Back to Glossary
MLOps

Autoscaling

Definition

Autoscaling automatically adjusts the number of AI inference servers based on demand, scaling up during traffic spikes and down during quiet periods to optimize cost and performance.

Why It Matters

AI inference costs can spiral without autoscaling. Running 10 GPU servers continuously costs the same whether they’re processing requests or sitting idle. Autoscaling matches capacity to demand, spinning up servers when traffic increases and scaling down when traffic subsides.

The challenge with AI workloads is scaling speed. GPU servers take minutes to start, load models, and warm up. By the time new capacity is ready, the traffic spike may have passed. This makes predictive scaling and appropriate buffer capacity important for AI-specific autoscaling.

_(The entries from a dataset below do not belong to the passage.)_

Lemma strchr_none m p t fuel :
  text_at m p t -> no_nul t -> no_nl t -> (length t < fuel)%nat -> strchr m p NEWLINE fuel = Some 0.
Proof.
  revert p fuel. induction t as [|c t IH]; intros p [|fuel] Ht Hz Hn Hl; cbn in Hl; try lia; cbn [strchr text_at] in *.
  - by rewrite Ht.
  - destruct Ht as [-> Ht]. apply Forall_cons in Hz as [Hcz Hz], Hn as [Hcn Hn].
    rewrite (proj2 (nz_true _) Hcz), (proj2 (Z.eqb_neq _ _) Hcn). apply IH; [done..|lia].
Qed.
Lemma strchr_found m p l r fuel :
  text_at m p (l ++ NEWLINE :: r) -> no_nul l -> no_nl l -> (length l < fuel)%nat ->
  strchr m p NEWLINE fuel = Some (p + Z.of_nat (length l)).
Proof.
  revert p fuel. induction l as [|c l IH]; intros p [|fuel] Ht Hz Hn Hl; cbn in Hl; try lia; cbn [app strchr text_at length] in *.
  - destruct Ht as [-> _]. cbn. f_equal. lia.
  - destruct Ht as [-> Ht]. apply Forall_cons in Hz as [Hcz Hz], Hn as [Hcn Hn].
    rewrite (proj2 (nz_true _) Hcz), (proj2 (Z.eqb_neq _ _) Hcn), IH by (done || lia). f_equal. lia.
Qed.

Lemma setb_back m q v x : m q = v -> 0 <= v < 256 -> setb (setb m q 0) q v x = m x.
Proof.
  intros Hq Hv. destruct (Z.eq_dec x q) as [->|Hne]; [rewrite setb_eq, u8_id; done|]. by rewrite !setb_ne.
Qed.

Lemma grep_lines_spec pattern fuel m p t out :
  mem_ok m -> 0 < p -> text_at m p t -> no_nul t -> (length t < fuel)%nat -> (length t < 1024)%nat ->
  exists m', grep_lines fuel pattern m p out =
      Some (m', p + Z.of_nat (length t - length (lines t).2), out ++ grep_out pattern (lines t).1) /\
    text_at m' (p + Z.of_nat (length t - length (lines t).2)) (lines t).2 /\ mem_ok m'.
Proof.
  revert m p t out. induction fuel as [|fuel IH]; intros m p t out Hm Hp Ht Hz Hl Hb; [lia|]. cbn [grep_lines].
  destruct (first_newline t) as [Hn|(l & r & -> & Hn)].
  - rewrite (strchr_none m p t), lines_none by (done || lia). exists m. cbn [fst snd].
    rewrite Nat.sub_diag, Z.add_0_r. unfold grep_out. cbn. by rewrite app_nil_r.
  - apply Forall_app in Hz as [Hzl [_ Hzr]%Forall_cons]. rewrite length_app in Hl, Hb. cbn [length] in Hl, Hb.
    rewrite (strchr_found m p l r), lines_cons by (done || lia). set (q := p + Z.of_nat (length l)).
    rewrite (proj2 (Z.eqb_neq q 0)) by lia. pose proof (text_at_app m p l _ Ht) as [Hq Hr].
    assert (ustr (setb m q 0) p = l) as ->.
    { apply (cstr_text _ _ _ 1024); [by eapply text_at_cut|done|lia]. }
    cbn [fst snd]. replace (p + Z.of_nat (length (l ++ NEWLINE :: r) - length (lines r).2))
      with (q + 1 + Z.of_nat (length r - length (lines r).2))
      by (rewrite length_app; cbn [length]; pose proof (lines_length r); lia).
    unfold grep_out. cbn [map concat]. fold (grep_out pattern (lines r).1).
    destruct (match_ pattern l).
    + set (m2 := setb (setb m q 0) q NEWLINE).
      assert (forall x, m2 x = m x) as Hm2 by (intros x; by apply setb_back).
      replace (mread m2 p (q + 1 - p)) with (l ++ [NEWLINE]).
      * rewrite (app_assoc out (l ++ [NEWLINE]) (grep_out pattern (lines r).1)). apply IH; [by apply setb_ok, setb_ok|lia| |done|lia..].
        by apply (text_at_ext m).
      * replace (q + 1 - p) with (Z.of_nat (length (l ++ [NEWLINE]))) by (rewrite length_app; cbn; lia).
        symmetry. apply (text_at_mread _ _ _ r). rewrite <- app_assoc. by apply (text_at_ext m).
    + cbn [app]. apply IH; [by apply setb_ok|lia| |done|lia..].
      apply (text_at_ext m); [|done]. intros x Hx. apply setb_ne. lia.
Qed.

Lemma lines_suffix t : exists pre, t = pre ++ (lines t).2.
Proof.
  induction t as [t IH] using (induction_ltof1 _ length); unfold ltof in IH.
  destruct (first_newline t) as [Ht|(l & r & -> & Hl)]; [exists []; by rewrite lines_none|].
  rewrite lines_cons by done. destruct (IH r) as [pre Hp]; [rewrite length_app; cbn; lia|].
  exists (l ++ NEWLINE :: pre). rewrite <- app_assoc. cbn [app fst snd]. by rewrite <- Hp.
Qed.
Lemma grep_out_app pattern l1 l2 : grep_out pattern (l1 ++ l2) = grep_out pattern l1 ++ grep_out pattern l2.
Proof. unfold grep_out. by rewrite map_app, concat_app. Qed.

Lemma umemmove_read m dst src n :
  mem_ok m -> 0 <= n -> mread (umemmove m dst src n) dst n = mread m src n /\ mem_ok (umemmove m dst src n).
Proof.
  intros Hm Hn. assert (forall x, umemmove m dst src n x = mcopy m dst src n x) as E.
  { intros x. unfold umemmove. destruct (Z.ltb_spec dst src);
      rewrite ?copy_up_eq, ?copy_down_eq, ?Z2Nat.id, ?Z.add_simpl_r by (done || lia); done. }
  split; [|intros x; rewrite E; by apply mcopy_ok].
  unfold mread. apply map_ext_in. intros i Hi%list_elem_of_In%elem_of_seqZ. rewrite E, mcopy_in by lia. f_equal. lia.
Qed.

Lemma mread_app m a (i j : nat) :
  mread m a (Z.of_nat (i + j)) = mread m a (Z.of_nat i) ++ mread m (a + Z.of_nat i) (Z.of_nat j).
Proof.
  revert a. induction i as [|i IH]; intros a; [by rewrite Z.add_0_r|]. cbn [Nat.add]. rewrite !mread_S, IH.
  cbn [app]. do 3 f_equal. lia.
Qed.

(** Without a newline in what is to come, nothing more is printed; otherwise the
    buffer has room for more. *)
Lemma buffer_room T rest :
  no_nl T -> Forall (fun l => (length l <= 1022)%nat) (lines (T ++ rest)).1 ->
  (lines (T ++ rest)).1 = [] \/ (length T <= 1022)%nat.
Proof.
  intros HT Hs. destruct (first_newline rest) as [Hr|(l & r & -> & Hl)].
  - left. rewrite lines_none; [done|]. by apply Forall_app.
  - right. rewrite app_assoc, lines_cons in Hs by (by apply Forall_app). apply Forall_cons in Hs as [Hs _].
    rewrite length_app in Hs. lia.
Qed.

Section Scan.
Context (rd : list Z -> Z -> Z) (buf : Z).
(** [read] returns at most what was asked for and what is left, and something
    when there is something to return and room for it. *)
Hypothesis rd_le : forall rest n, rd rest n <= Z.max 0 (Z.min n (Z.of_nat (length rest))).
Hypothesis rd_pos : forall rest n, 0 < n -> rest <> [] -> 0 < rd rest n.
Hypothesis buf_pos : 0 < buf.

(** One pass over the buffer: it prints the complete lines and moves the rest to
    the front. *)
Lemma grep_fill pattern mm T chunk out :
  mem_ok mm -> Forall (fun c => 0 <= c < 256) chunk -> mread mm buf (Z.of_nat (length T)) = T ->
  (length (T ++ chunk) <= 1023)%nat -> no_nul (T ++ chunk) ->
  let T1 := T ++ chunk in
  let m1 := setb (mwrite mm (buf + Z.of_nat (length T)) chunk) (buf + Z.of_nat (length T1)) 0 in
  exists m' p, grep_lines (Z.to_nat BUFSIZE) pattern m1 buf out = Some (m', p, out ++ grep_out pattern (lines T1).1) /\
    Z.of_nat (length T1) - (p - buf) = Z.of_nat (length (lines T1).2) /\
    mread (umemmove m' buf p (Z.of_nat (length (lines T1).2))) buf (Z.of_nat (length (lines T1).2)) = (lines T1).2 /\
    mem_ok (umemmove m' buf p (Z.of_nat (length (lines T1).2))).
Proof.
  intros Hm Hc HT Hl Hz T1 m1. assert (mem_ok m1) as Hm1 by (by apply setb_ok, mwrite_ok).
  destruct (grep_lines_spec pattern (Z.to_nat BUFSIZE) m1 buf T1 out) as (m' & Hg & Ht' & Hm');
    [done|done| |done|fold T1 in Hl; lia..|].
  - apply text_at_intro; [|apply setb_eq]. unfold m1. rewrite mread_setb by lia. unfold T1.
    rewrite length_app, mread_app, mread_mwrite_disj, mread_mwrite, HT by lia. done.
  - set (p := buf + Z.of_nat (length T1 - length (lines T1).2)) in *.
    exists m', p. split; [done|]. pose proof (lines_length T1). split; [lia|]. destruct (umemmove_read m' buf p (Z.of_nat (length (lines T1).2))) as [-> Hmo]; [done|lia|].
    split; [|done]. apply (text_at_mread _ _ _ []). by rewrite app_nil_r.
Qed.

Lemma grep_spec pattern fuel mm T rest out :
  mem_ok mm -> mread mm buf (Z.of_nat (length T)) = T -> (length T <= 1023)%nat -> no_nl T ->
  no_nul (T ++ rest) -> Forall (fun c => 0 <= c < 256) rest ->
  Forall (fun l => (length l <= 1022)%nat) (lines (T ++ rest)).1 -> (length rest < fuel)%nat ->
  grep rd buf fuel pattern mm (Z.of_nat (length T)) rest out =
    Some (out ++ grep_out pattern (lines (T ++ rest)).1).
Proof.
  revert mm T rest out. induction fuel as [|fuel IH]; intros mm T rest out Hm HT HTl HTn Hz Hb Hs Hf; [lia|].
  cbn [grep]. set (n := rd rest _). pose proof (rd_le rest (1024 - Z.of_nat (length T) - 1)) as Hle. fold n in Hle.
  destruct (Z.ltb_spec 0 n) as [Hn|Hn]; cbn [negb].
  2: { assert ((lines (T ++ rest)).1 = []) as ->; [|by rewrite app_nil_r].
       destruct (buffer_room T rest) as [|Hr]; [done..|]. destruct rest as [|c rest].
       - rewrite app_nil_r. by rewrite lines_none.
       - pose proof (rd_pos (c :: rest) (1024 - Z.of_nat (length T) - 1)) as Hp. fold n in Hp.
         assert (0 < n) by (apply Hp; [lia|done]). lia. }
  set (T1 := T ++ take (Z.to_nat n) rest). set (rest' := drop (Z.to_nat n) rest).
  assert (Z.of_nat (length T) + n = Z.of_nat (length T1)) as Hl.
  { unfold T1. rewrite length_app, length_take. lia. }
  assert (length rest' < fuel)%nat as Hf' by (unfold rest'; rewrite length_drop; lia).
  assert (T ++ rest = T1 ++ rest') as E by (unfold T1, rest'; by rewrite <- app_assoc, take_drop).
  rewrite Hl, E in *. destruct (grep_fill pattern mm T (take (Z.to_nat n) rest) out) as (m' & p & Hg & Hp & Hread & Hm').
  - done.
  - by apply Forall_take.
  - done.
  - fold T1. lia.
  - apply Forall_app in Hz. apply Hz.
  - fold T1 in Hg, Hp, Hread, Hm'. rewrite Hg. rewrite (proj2 (Z.ltb_lt 0 _)) by lia. 
    rewrite Hp. destruct (lines_suffix T1) as [pre Hpre]. rewrite lines_app in Hs |- *. cbn [fst] in Hs |- *.
    apply Forall_app in Hs as [_ Hs]. rewrite Hpre in Hz. rewrite <- app_assoc in Hz. apply Forall_app in Hz as [_ Hz].
    rewrite grep_out_app, app_assoc. apply IH; [done|done| |apply lines_tail|done| |done|done].
    + pose proof (lines_length T1). lia.
    + by apply Forall_drop.
Qed.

Cost optimization through autoscaling can be substantial. Production AI traffic often varies 10x between peak and off-peak hours. Scaling to match means paying for 10 servers during peak but only 1-2 during off-peak, potentially reducing costs by 70-80% compared to fixed capacity.

Implementation Basics

Autoscaling approaches:

Reactive scaling responds to current metrics (CPU, memory, request queue depth). When metrics exceed thresholds, add capacity. When metrics drop, remove capacity.

Predictive scaling uses historical patterns to anticipate demand. If traffic peaks at 9am daily, start scaling up at 8:45am rather than waiting for metrics to spike.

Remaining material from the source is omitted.